(** * Authentication and session lifecycle of examaxis-server

    A shallow embedding of the session service, the user service, the
    user and JWT helpers and the OAuth service, with the database, the
    clock, the random source and the outbound collaborators made explicit.

    Conventions.
    - A [Date] is a number of milliseconds since the epoch; adding minutes
      is arithmetic on it, adding days is the calendar arithmetic of dayjs
      in the time zone of the process, kept abstract.
    - The database is a pair of collections held in [World]; a thrown
      exception keeps every write made before it (there is no transaction
      in the source), so the monad returns the world on both paths.
    - JavaScript truthiness of an optional string is [truthy]. *)

From Stdlib Require Import ZArith NArith List String Bool Lia DecimalString.
Import ListNotations.
Local Open Scope string_scope.
Local Open Scope Z_scope.

(** ** Data model *)

Definition Date := Z.

Record EmailInfo := mkEmailInfo {
  isVerified : bool;
  verificationToken : option string;
  verificationExpires : option Date;
  pendingEmail : option string;
  provider : option string
}.

Record PhoneInfo := mkPhoneInfo {
  phoneIsVerified : bool
}.

Record PasswordInfo := mkPasswordInfo {
  hash : option string;
  resetToken : option string;
  resetExpires : option Date
}.

Record AccountLockoutInfo := mkLockout {
  isLocked : bool;
  lockedUntil : option Date;
  failedAttemptCount : N
}.

(** [uid] is the [id] field of the source. The timestamps kept by the
    storage layer ([createdAt], [updatedAt]) are written by no function of
    the services and are left out. *)
Record User := mkUser {
  uid : string;
  fullname : string;
  email : string;
  phone : option string;
  profileImage : option string;
  emailInfo : EmailInfo;
  phoneInfo : option PhoneInfo;
  passwordInfo : PasswordInfo;
  lockoutInfo : AccountLockoutInfo;
  isActive : bool;
  lastLoginAt : option Date
}.

(** [sid] is the [id] field of the source; [refreshToken] holds the hash of
    the refresh token, never the plaintext. *)
Record Session := mkSession {
  sid : string;
  userId : string;
  refreshToken : string;
  userAgent : option string;
  ipAddress : option string;
  expiresAt : Date
}.

Record TokenPair := mkTokenPair {
  accessToken : string;
  tp_refreshToken : string;
  expiresIn : string
}.

Record IJWTPayload := mkPayload {
  jwt_userId : string;
  jwt_email : string
}.

Record EmailTemplate := mkTemplate {
  subject : string;
  text : string;
  html : string
}.

(** Exceptions. [AppError] is what [throwError(message, code)] throws (an
    [Error] marked operational); [PrismaError] carries the client's error
    code; [ExternalError] is any other thrown value. *)
Inductive Exn :=
| AppError (message : string) (code : Z)
| PrismaError (pcode : string)
| ExternalError (message : string).

Inductive Outcome (A : Type) :=
| Returns (a : A)
| Throws (e : Exn).
Arguments Returns {A} a.
Arguments Throws {A} e.

(** The world: both collections, the clock, and the number of random
    strings and of object ids handed out so far. *)
Record World := mkWorld {
  users : list User;
  sessions : list Session;
  clock : Date;
  draws : nat;
  minted : nat
}.

Definition M (A : Type) : Type := World -> Outcome A * World.

Definition ret {A} (a : A) : M A := fun w => (Returns a, w).

Definition bind {A B} (m : M A) (k : A -> M B) : M B :=
  fun w =>
    match m w with
    | (Returns a, w') => k a w'
    | (Throws e, w') => (Throws e, w')
    end.

Definition throw {A} (e : Exn) : M A := fun w => (Throws e, w).

(** [try { body } catch (error) { handler error }] *)
Definition try_catch {A} (body : M A) (handler : Exn -> M A) : M A :=
  fun w =>
    match body w with
    | (Returns a, w') => (Returns a, w')
    | (Throws e, w') => handler e w'
    end.

Definition lift {A} (o : Outcome A) : M A := fun w => (o, w).

Declare Scope m_scope.
Delimit Scope m_scope with m.
Notation "x <- c1 ;; c2" := (bind c1 (fun x => c2))
  (at level 100, c1 at next level, right associativity) : m_scope.
Notation "c1 ;;; c2" := (bind c1 (fun _ => c2))
  (at level 100, right associativity) : m_scope.
Local Open Scope m_scope.

(** [throwError(message, code = 500)] of utils/response. *)
Definition throwError {A} (message : string) (code : Z) : M A :=
  throw (AppError message code).
Definition default_code : Z := 500.

(** ** JavaScript helpers *)

Definition truthy (s : option string) : bool :=
  match s with
  | Some s => negb (s =? "")%string
  | None => false
  end.

(** The string behind a value already tested truthy, or behind a non-null
    assertion such as [redirectUrl!]; an absent one is the empty text. *)
Definition assert_present (s : option string) : string :=
  match s with Some r => r | None => "" end.

Definition opt_eqb (a : option string) (b : string) : bool :=
  match a with
  | Some a => (a =? b)%string
  | None => false
  end.

(** [$gt] on an optional date against a date: a missing field is not
    greater than any date. *)
Definition opt_gt (d : option Date) (now : Date) : bool :=
  match d with
  | Some d => now <? d
  | None => false
  end.

(** ** utils/dayjs *)

Definition currentDate : M Date := fun w => (Returns (clock w), w).

Definition ms_per_minute : Z := 60000.
Definition ms_per_day : Z := 86400000.

(** [dayjs().add(minutes, "minute")] is arithmetic on the instant. *)
Definition addMinutes (minutes : Z) : M Date :=
  now <- currentDate ;; ret (now + minutes * ms_per_minute).

(** ** Storage primitives (the Prisma client calls the services make) *)

Definition set_users (us : list User) (w : World) : World :=
  mkWorld us (sessions w) (clock w) (draws w) (minted w).

Definition set_sessions (ss : list Session) (w : World) : World :=
  mkWorld (users w) ss (clock w) (draws w) (minted w).

Definition set_clock (t : Date) (w : World) : World :=
  mkWorld (users w) (sessions w) t (draws w) (minted w).

Definition P2025 : Exn := PrismaError "P2025".
Definition P2002 : Exn := PrismaError "P2002".

(** [prisma.user.findUnique({ where: { email } })] *)
Definition user_findUnique_email (e : string) : M (option User) :=
  fun w => (Returns (find (fun u => (email u =? e)%string) (users w)), w).

(** [prisma.user.findUnique({ where: { id } })] *)
Definition user_findUnique_id (i : string) : M (option User) :=
  fun w => (Returns (find (fun u => (uid u =? i)%string) (users w)), w).

(** A find with an arbitrary filter and [limit: 1] / [findFirst]. *)
Definition user_findFirst (p : User -> bool) : M (option User) :=
  fun w => (Returns (find p (users w)), w).

(** The collection after the document with id [i] is rewritten by [f]. *)
Definition rewrite_user (i : string) (f : User -> User) (w : World) : World :=
  set_users (map (fun v => if (uid v =? i)%string then f v else v) (users w)) w.

(** [prisma.user.update({ where: { id }, data })]: the record with that id
    is rewritten by [f]; the call throws P2025 when there is none. *)
Definition user_update (i : string) (f : User -> User) : M User :=
  fun w =>
    match find (fun u => (uid u =? i)%string) (users w) with
    | Some u => (Returns (f u), rewrite_user i f w)
    | None => (Throws P2025, w)
    end.

(** Modelled from the spec: the Prisma schema, which fixes what happens to
    the sessions of a deleted account, is not in the source; the spec
    (section 3, Session, ownership) has the storage cascade-delete the
    sessions of a deleted account.

    [prisma.user.deleteMany({ where })], returning the count: the matching
    accounts go, and with them the sessions they own. *)
Definition user_deleteMany (p : User -> bool) : M nat :=
  fun w =>
    let gone := filter p (users w) in
    (Returns (List.length gone),
     set_sessions
       (filter (fun s => negb (existsb (fun u => (uid u =? userId s)%string)
                                       gone))
               (sessions w))
       (set_users (filter (fun u => negb (p u)) (users w)) w)).

(** [prisma.session.findFirst({ where })] *)
Definition session_findFirst (p : Session -> bool) : M (option Session) :=
  fun w => (Returns (find p (sessions w)), w).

- INSTRUCTIONS TO FOLLOW: In the entries above, the lines from the one bearing "throw (AppError message code)." up to and including the one bearing "fun w => (Returns (find (fun u => (uid" should be transcribed exactly; no other line is wanted.

- RESULT FOR THIS EXERCISE:
  throw (AppError message code).
Definition default_code : Z := 500.

(** ** JavaScript helpers *)

Definition truthy (s : option string) : bool :=
  match s with
  | Some s => negb (s =? "")%string
  | None => false
  end.

(** The string behind a value already tested truthy, or behind a non-null
    assertion such as [redirectUrl!]; an absent one is the empty text. *)
Definition assert_present (s : option string) : string :=
  match s with Some r => r | None => "" end.

Definition opt_eqb (a : option string) (b : string) : bool :=
  match a with
  | Some a => (a =? b)%string
  | None => false
  end.

(** [$gt] on an optional date against a date: a missing field is not
    greater than any date. *)
Definition opt_gt (d : option Date) (now : Date) : bool :=
  match d with
  | Some d => now <? d
  | None => false
  end.

(** ** utils/dayjs *)

Definition currentDate : M Date := fun w => (Returns (clock w), w).

Definition ms_per_minute : Z := 60000.
Definition ms_per_day : Z := 86400000.

(** [dayjs().add(minutes, "minute")] is arithmetic on the instant. *)
Definition addMinutes (minutes : Z) : M Date :=
  now <- currentDate ;; ret (now + minutes * ms_per_minute).

(** ** Storage primitives (the Prisma client calls the services make) *)

Definition set_users (us : list User) (w : World) : World :=
  mkWorld us (sessions w) (clock w) (draws w) (minted w).

Definition set_sessions (ss : list Session) (w : World) : World :=
  mkWorld (users w) ss (clock w) (draws w) (minted w).

Definition set_clock (t : Date) (w : World) : World :=
  mkWorld (users w) (sessions w) t (draws w) (minted w).

Definition P2025 : Exn := PrismaError "P2025".
Definition P2002 : Exn := PrismaError "P2002".

(** [prisma.user.findUnique({ where: { email } })] *)
Definition user_findUnique_email (e : string) : M (option User) :=
  fun w => (Returns (find (fun u => (email u =? e)%string) (users w)), w).

(** [prisma.user.findUnique({ where: { id } })] *)
Definition user_findUnique_id (i : string) : M (option User) :=
  fun w => (Returns (find (fun u => (uid u =? i)%string) (users w)), w).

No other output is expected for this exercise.